Use the NLTK, in particular chapter 7 on Information Extraction.
You say you want to extract meaning, and there are modules for semantic analysis, but I think IE is all you need--and honestly one of the only areas of NLP computers can handle right now.
See sections 7.5 and 7.6 on the subtopics of Named Entity Recognition (to chunk and categorize Manny Ramerez as a person, Dodgers as a sports organization, and Houston Astros as another sports organization, or whatever suits your domain) and Relationship Extraction. There is a NER chunker that you can plugin once you have the NLTK installed. From their examples, extracting a geo-political entity (GPE) and a person:
>>> sent = nltk.corpus.treebank.tagged_sents()[22]
>>> print nltk.ne_chunk(sent)
(PERSON Brooke/NNP T./NNP Mossman/NNP)
Note you'll still need to know tokenization and tagging, as discussed in earlier chapters, to get your text in the right format for these IE tasks.

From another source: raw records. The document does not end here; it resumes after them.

Lemma sort_and_create_layout_tiles_witness :
  exists d,
    created_dynamic
      (GPU_uniformbuffer_dynamic_sort_and_create example_platform mixed_inputs [] None)
    = Some d
    /\ layout_tiles sizeof_float d.
Proof.
  destruct (created_dynamic
              (GPU_uniformbuffer_dynamic_sort_and_create example_platform mixed_inputs [] None))
    as [d |] eqn:E; [| vm_compute in E; discriminate].
  exists d. split; [reflexivity |].
  destruct (created_dynamic_Some _ _ E) as (c & tr & H & Hc).
  apply (sort_and_create_layout_tiles example_platform mixed_inputs None c tr d);
    [| exact H | exact Hc].
  unfold mixed_inputs. repeat constructor; vm_compute; discriminate.
Defined.

(** C3 as stated, with [item_offset] read as a byte offset, fails: two vec4
    inputs give items at offsets 0 and 4 of 16 bytes each, and byte 4 lies
    in both [0, 16) and [4, 20). *)
Lemma layout_offsets_are_not_bytes :
  ~ (forall pf inputs err c tr d,
        Forall supported_class inputs ->
        GPU_uniformbuffer_dynamic_sort_and_create pf inputs [] err = Done c tr ->
        created_ubo c = Some (UDynamic d) ->
        layout_tiles 1 d).
Proof.
  intros Hall.
  assert (exists d,
             created_dynamic
               (GPU_uniformbuffer_dynamic_sort_and_create example_platform
                  two_vec4_inputs [] None) = Some d
             /\ items d = [mkItem 4 0 16; mkItem 4 4 16]) as (d & E & Hi).
  { vm_compute. eexists. split; reflexivity. }
  destruct (created_dynamic_Some _ _ E) as (c & tr & H & Hc).
  assert (Forall supported_class two_vec4_inputs) as Hsup.
  { unfold two_vec4_inputs. repeat constructor; vm_compute; discriminate. }
  destruct (Hall _ _ _ _ _ _ Hsup H Hc) as (_ & Hdis & _).
  rewrite Hi in Hdis.
  assert (0%nat = 1%nat) as Habs.
  { apply (Hdis 0%nat 1%nat (mkItem 4 0 16) (mkItem 4 4 16) 4); try reflexivity;
      unfold in_item_range; simpl; lia. }
  discriminate.
Qed.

Natural Language Processing (NLP) is the name for parsing, well, natural language. Many algorithms and heuristics exist, and it's an active field of research. Whatever algorithm you will code, it will need to be trained on a corpus. Just like a human: we learn a language by reading text written by other people (and/or by listening to sentences uttered by other people).
In practical terms, have a look at the Natural Language Toolkit. For a theoretical underpinning of whatever you are going to code, you may want to check out Foundations of Statistical Natural Language Processing by Chris Manning and Hinrich Schütze.

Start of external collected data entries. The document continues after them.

Lemma firstn_succ {A : Type} (n : nat) (l : list A) :
  firstn (S n) l = firstn n l \/ exists x, firstn (S n) l = firstn n l ++ [x].
Proof.
  revert l. induction n as [| n IH]; intros [| a l].
  - left. reflexivity.
  - right. exists a. reflexivity.
  - left. reflexivity.
  - destruct (IH l) as [H | [x H]].
    + left. simpl in *. rewrite H. reflexivity.
    + right. exists x. simpl in *. rewrite H. reflexivity.
Qed.

Lemma after_succ_extrusion lines k :
  total_extrusion (after float lines (S k)) =
  total_extrusion (after float lines k)
  + positive_part (E_after float lines (S k) - E_after float lines k).
Proof.
  unfold E_after, after.
  destruct (firstn_succ k lines) as [H | [x H]]; rewrite H.
  - rewrite Rminus_diag, positive_part_zero. lra.
  - apply parse_lines_snoc_extrusion.
Qed.

Lemma after_extrusion_sum lines n :
  total_extrusion (after float lines n) =
  sum_positive_deltas (E_after float lines) n.
Proof.
  induction n as [| n IH].
  - reflexivity.
  - rewrite after_succ_extrusion, IH. reflexivity.
Qed.

(** ** The E coordinate of the cursor is the one that the words ask for *)

Lemma move_token_E (pos : Position) (f : R) (part : string) :
  posE (fst (move_token float (pos, f) part)) =
  match E_word float part with
  | Some v => v
  | None => posE pos
  end.
Proof.
  destruct part as [| c [| d rest]]; try reflexivity.
  unfold move_token, E_word.
  change (String.length (String c (String d rest)) <? 2)%nat with false.
  cbv iota zeta. rewrite <- upper_char_E.
  destruct (Ascii.eqb (upper_char c) "X") eqn:HX.
  { apply Ascii.eqb_eq in HX. rewrite HX. simpl.
    destruct (float (String d rest)); reflexivity. }
  destruct (Ascii.eqb (upper_char c) "Y") eqn:HY.
  { apply Ascii.eqb_eq in HY. rewrite HY. simpl.
    destruct (float (String d rest)); reflexivity. }
  destruct (Ascii.eqb (upper_char c) "Z") eqn:HZ.
  { apply Ascii.eqb_eq in HZ. rewrite HZ. simpl.
    destruct (float (String d rest)); reflexivity. }
  destruct (Ascii.eqb (upper_char c) "E") eqn:HE; cbn [orb].
  { destruct (float (String d rest)); [| reflexivity].
    unfold setitem. rewrite HX, HY, HZ. reflexivity. }
  destruct (Ascii.eqb (upper_char c) "F"); [| reflexivity].
  destruct (float (String d rest)); reflexivity.
Qed.

Lemma fold_move_token_E (words : list string) :
  forall (pos : Position) (f : R),
    posE (fst (fold_left (move_token float) words (pos, f)))
    = E_of_words float words (posE pos).
Proof.
  unfold E_of_words.
  induction words as [| word words IH]; intros pos f; cbn [fold_left];
    [reflexivity |].
  pose proof (move_token_E pos f word) as H.
  destruct (move_token float (pos, f) word) as [pos' f'].
  rewrite IH. simpl in H. rewrite H. reflexivity.
Qed.

Lemma _parse_move_E (self self' : t) (parts : list string) :
  _parse_move float self parts = Returned self' ->
  posE (current_position self')
  = E_of_words float (tl parts) (posE (current_position self)).
Proof.
  pose proof (fold_move_token_E (tl parts) (current_position self)
                (current_feedrate self)) as HE.
  destruct (fold_left (move_token float) (tl parts)
                      (current_position self, current_feedrate self))
    as [new_position new_feedrate] eqn:Hfold.
  rewrite (_parse_move_eq _ _ _ _ Hfold). simpl in HE.
  destruct (Rgtb _ 0); simpl.
  - destruct (truediv _ new_feedrate); simpl; [| discriminate].
    intros H. injection H as <-. exact HE.
  - intros H. injection H as <-. exact HE.
Qed.

(** The text that [_parse_line] splits has the words of the line. *)
Lemma clean_line_words (line : string) :
  split (clean_line (strip line)) = words_of line.
Proof.
  unfold clean_line, words_of.
  destruct (contains ";" (strip line)) eqn:H.
  - apply split_strip.
  - rewrite before_without by assumption. reflexivity.
Qed.

Lemma clean_line_stripped (line : string) :
  match clean_line (strip line) with
  | EmptyString => True
  | String c _ => isspace c = false
  end.
Proof.
  unfold clean_line. destruct (contains ";" (strip line)); apply strip_head.
Qed.

Lemma _parse_line_E (self self' : t) (line : string) :
  _parse_line float self (strip line) = Returned self' ->
  posE (current_position self')
  = E_of_line float line (posE (current_position self)).
Proof.
  unfold _parse_line, E_of_line. fold (clean_line (strip line)).
  rewrite <- clean_line_words.
  pose proof (clean_line_stripped line) as Hhead.
  destruct (clean_line (strip line)) as [| c text] eqn:Hclean.
  { intros H. injection H as <-. reflexivity. }
  destruct (split_head c text Hhead) as (word & words & Hsplit).
  rewrite Hsplit. cbn [is_empty]. rewrite move_command_upper.
  destruct (is_move_command (String c word)) eqn:Hcommand.
  - change (startswith "G" (String c text) || startswith "g" (String c text))
      with (startswith "G" (String c word) || startswith "g" (String c word)).
    rewrite (move_command_head c word Hcommand). cbn [negb].
    destruct (_parse_move float self (String c word :: words))
      as [self1 | e] eqn:Hmove; cbn [bind]; [| discriminate].
    apply _parse_move_E in Hmove.
    destruct (contains "Z" _); intros H; injection H as <-; exact Hmove.
  - destruct (negb _); intros H; injection H as <-; reflexivity.
Qed.

(** A line that the loop of [parse_file] skips has no words. *)
Lemma _parse_line_skipped (self : t) (text : string) :
  negb (is_empty text) && negb (startswith ";" text) = false ->
  _parse_line float self text = Returned self.
Proof.
  destruct text as [| c text]; [reflexivity |].
  cbn [is_empty startswith negb andb]. intros H.
  apply negb_false_iff in H.
  unfold _parse_line. cbn [contains before]. rewrite H. reflexivity.
Qed.

Lemma parse_lines_E (lines : list string) :
  forall self self',
    parse_lines float self lines = (self', None) ->
    posE (current_position self')
    = E_of_lines float lines (posE (current_position self))
    /\ total_extrusion self'
       = total_extrusion self
         + extrusion_of_lines float lines (posE (current_position self)).
Proof.
  unfold E_of_lines.
  induction lines as [| line rest IH]; intros self self'.
  - simpl. intros H. injection H as <-. split; [reflexivity | lra].
  - cbn [parse_lines fold_left extrusion_of_lines].
    destruct (negb (is_empty (strip line)) && negb (startswith ";" (strip line)))
      eqn:Htest.
    + destruct (_parse_line float self (strip line)) as [self1 | e] eqn:Hline;
        [| discriminate].
      intros Hrest. destruct (IH _ _ Hrest) as [HE Htotal].
      rewrite <- (_parse_line_E _ _ _ Hline).
      split; [exact HE |].
      rewrite Htotal, (_parse_line_extrusion _ _ _ Hline). lra.
    + pose proof (_parse_line_E _ _ _ (_parse_line_skipped self _ Htest)) as Hsame.
      intros Hrest. destruct (IH _ _ Hrest) as [HE Htotal].
      rewrite <- Hsame. split; [exact HE |].
      rewrite Htotal, Rminus_diag, positive_part_zero. lra.
Qed.

Lemma firstn_succ_nth {A : Type} (l : list A) :
  forall (k : nat) (x : A),
    nth_error l k = Some x -> firstn (S k) l = (firstn k l ++ [x])%list.
Proof.
  induction l as [| a l IH]; intros [| k] x H; try discriminate.
  - injection H as <-. reflexivity.
  - cbn [nth_error] in H. specialize (IH k x H).
    change (firstn (S (S k)) (a :: l)) with (a :: firstn (S k) l).
    rewrite IH. reflexivity.
Qed.

Lemma after_succ_E (lines : list string) (k : nat) (line : string) :
  nth_error lines k = Some line ->
  snd (parse_lines float reset (firstn (S k) lines)) = None ->
  E_after float lines (S k) = E_of_line float line (E_after float lines k).
Proof.
  intros Hnth. unfold E_after, after.
  rewrite (firstn_succ_nth lines k line Hnth), parse_lines_app.
  destruct (parse_lines float reset (firstn k lines)) as [self [e |]];
    [discriminate |].
  destruct (parse_lines float self [line]) as [self' [e |]] eqn:Hline;
    [discriminate |].
  intros _. cbn [fst]. apply parse_lines_E in Hline as [HE _]. exact HE.
Qed.

(** C2. The E coordinate that a move leaves is the value of the last E
    word among its parameter words (the previous E when there is none),
    and the move adds the positive part of the change to
    [total_extrusion].  After any sequence of lines consumed from a reset
    estimator, the E coordinate after each line is the one that the words
    of the line ask for, and [total_extrusion] is the sum of the positive
    parts of the per-line E deltas (new E minus previous E), which for a
    sequence consumed without an exception is the extrusion read from the
    text of the lines; each line adds the positive part of its delta, so
    a retraction adds nothing and [total_extrusion] never decreases along
    the sequence. *)
Theorem total_extrusion_sum_of_positive_deltas (lines : list string) :
  (forall self parts self',
      _parse_move float self parts = Returned self' ->
      posE (current_position self')
      = E_of_words float (tl parts) (posE (current_position self))
      /\ total_extrusion self'
         = total_extrusion self
           + positive_part (E_of_words float (tl parts)
                                       (posE (current_position self))
                            - posE (current_position self)))
  /\ (forall k line,
        nth_error lines k = Some line ->
        snd (parse_lines float reset (firstn (S k) lines)) = None ->
        E_after float lines (S k) = E_of_line float line (E_after float lines k))
  /\ (snd (parse_lines float reset lines) = None ->
      total_extrusion (fst (parse_lines float reset lines))
      = extrusion_of_lines float lines 0
      /\ posE (current_position (fst (parse_lines float reset lines)))
         = E_of_lines float lines 0)
  /\ total_extrusion (fst (parse_lines float reset lines)) =
     sum_positive_deltas (E_after float lines) (List.length lines)
  /\ (forall k,
        total_extrusion (after float lines (S k)) =
        total_extrusion (after float lines k)
        + positive_part (E_after float lines (S k) - E_after float lines k))
  /\ (forall k,
        E_after float lines (S k) - E_after float lines k <= 0 ->
        total_extrusion (after float lines (S k)) =
        total_extrusion (after float lines k))
  /\ (forall k,
        total_extrusion (after float lines k) <=
        total_extrusion (after float lines (S k))).
Proof.
  split; [| split; [| split; [| split; [| split; [| split]]]]].
  - intros self parts self' H.
    rewrite <- (_parse_move_E _ _ _ H).
    split; [reflexivity | apply (_parse_move_extrusion _ _ _ H)].
  - apply after_succ_E.
  - destruct (parse_lines float reset lines) as [self' [e |]] eqn:Hrun;
      [discriminate |].
    intros _. apply parse_lines_E in Hrun as [HE Htotal].
    cbn [fst]. split; [rewrite Htotal; simpl; lra | exact HE].
  - rewrite <- after_extrusion_sum. unfold after. rewrite firstn_all. reflexivity.
  - apply after_succ_extrusion.
  - intros k H. rewrite after_succ_extrusion.
    rewrite positive_part_retraction by assumption. lra.
  - intros k. rewrite after_succ_extrusion.
    pose proof (positive_part_nonneg
                  (E_after float lines (S k) - E_after float lines k)). lra.
Qed.

End Estimator.

(* ===================================================================== *)
(** * The estimator on concrete G-code *)
(* ===================================================================== *)

Section EstimatorRuns.

Import GCodeParser Scenario.

Local Open Scope string_scope.

Lemma distance_along_X (x0 x1 y z e0 e1 : R) :
  x0 <= x1 ->
  _calculate_distance (mkPosition x0 y z e0) (mkPosition x1 y z e1) = x1 - x0.
Proof.
  intros H. unfold _calculate_distance. simpl.
  replace ((x1 - x0) * (x1 - x0) + (y - y) * (y - y) + (z - z) * (z - z))
    with (Rsqr (x1 - x0)) by (unfold Rsqr; ring).
  apply sqrt_Rsqr. lra.
Qed.

Lemma distance_along_Y (x y0 y1 z e0 e1 : R) :
  y0 <= y1 ->
  _calculate_distance (mkPosition x y0 z e0) (mkPosition x y1 z e1) = y1 - y0.
Proof.
  intros H. unfold _calculate_distance. simpl.
  replace ((x - x) * (x - x) + (y1 - y0) * (y1 - y0) + (z - z) * (z - z))
    with (Rsqr (y1 - y0)) by (unfold Rsqr; ring).
  apply sqrt_Rsqr. lra.
Qed.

Here is the book I stumbled upon recently: Natural Language Processing with Python
What you want is called NP (noun phrase) chunking, or extraction.
Some links here
As pointed out, this is very problem domain specific stuff. The more you can narrow it down, the more effective it will be. And you're going to have to train your program on your specific domain.
This is a really really complicated topic. Generally, this sort of stuff falls under the rubric of Natural Language Processing, and tends to be tricky at best. The difficulty of this sort of stuff is precisely why there still is no completely automated system for handling customer service and the like.

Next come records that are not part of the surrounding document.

(** * Ink Realm: Lone Army -- enemy AI core

    A shallow embedding of the TypeScript AI layer:
    [AICharacter.ts] (agent state machine and combat attributes),
    [Perception.ts] (vision cone, hearing, damage memory),
    [CoverSystem.ts] (cover scoring and selection) and
    [AIManager.ts] (priority scheduler, LOD update, group alert).

    JavaScript numbers are read as real numbers ([R]); the one place where
    the source produces [NaN] (a read of a property that the object does not
    carry) is modelled with an explicit [JSNumber] type.  [THREE.Vector3]
    methods follow three.js.  Scratch vectors ([tempVector] and friends) are
    local values here, they carry no state between calls.  The wall clock
    [performance.now()] and [Math.random()] are streams indexed by the number
    of reads made so far.  A call that can raise a JavaScript exception
    returns an [option], or a [Completion] that carries the state at the
    moment the exception left the call. *)

From Stdlib Require Import Reals Lra Lia List String Bool Arith PeanoNat.
From Stdlib Require Import Permutation Sorted DecimalString.
Import ListNotations.

Open Scope R_scope.

(** ** JavaScript numbers and comparisons *)

Module JS.

Definition ltb (a b : R) : bool := if Rlt_dec a b then true else false.
Definition leb (a b : R) : bool := if Rle_dec a b then true else false.
Definition gtb (a b : R) : bool := ltb b a.
Definition geb (a b : R) : bool := leb b a.
Definition eqb (a b : R) : bool := if Req_dec_T a b then true else false.

(** A number that may be [NaN]: needed for arithmetic on [undefined]. *)
Inductive JSNumber : Type :=
| NaN : JSNumber
| Num : R -> JSNumber.

(** [ToNumber] of a property read: a missing property reads [undefined],
    and [ToNumber undefined] is [NaN]. *)
Definition ToNumber (v : option R) : JSNumber :=
  match v with
  | Some r => Num r
  | None => NaN
  end.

Generally, the approach to this stuff REALLY depends on precisely what your problem domain is. If you're able to winnow down the problem domain, you can gain some very serious benefits; to use your example, if you're able to determine that your problem domain is baseball, then that gives you a really strong head start. Even then, it's a LOT of work to get anything particularly useful going.
For what it's worth, yes, an existing corpus of words is going to be useful. More importantly, determining the functional complexity expected of the system is going to be critical; do you need to parse simple sentences, or is there a need for parsing complex behavior? Can you constrain the inputs to a relatively simple set?
Regular expressions can help in some scenario. Here is a detailed example: What’s the Most Mentioned Scanner on CNET Forum, which used a regular expression to find all mentioned scanners in CNET forum posts.
In the post, a regular expression as such was used:
(?i)((?:\w+\s\w+\s(?:(?:(?:[0-9]+[a-z\-]|[a-z]+[0-9\-]|[0-9])[a-z0-9\-]*)|all-in-one|all in one)\s(\w+\s){0,1}(?:scanner|photo scanner|flatbed scanner|adf scanner|scanning|document scanner|printer scanner|portable scanner|handheld scanner|printer\/scanner))|(?:(?:scanner|photo scanner|flatbed scanner|adf scanner|scanning|document scanner|printer scanner|portable scanner|handheld scanner|printer\/scanner)\s(\w+\s){1,2}(?:(?:(?:[0-9]+[a-z\-]|[a-z]+[0-9\-]|[0-9])[a-z0-9\-]*)|all-in-one|all in one)))
in order to match either of the following:
two words, then model number (including all-in-one), then “scanner”
“scanner”, then one or two words, then model number (including
As a result, the text extracted from the post was like,
discontinued HP C9900A photo scanner
scanning his old x-rays
new Epson V700 scanner
HP ScanJet 4850 scanner
Epson Perfection 3170 scanner
This regular expression solution worked in a way.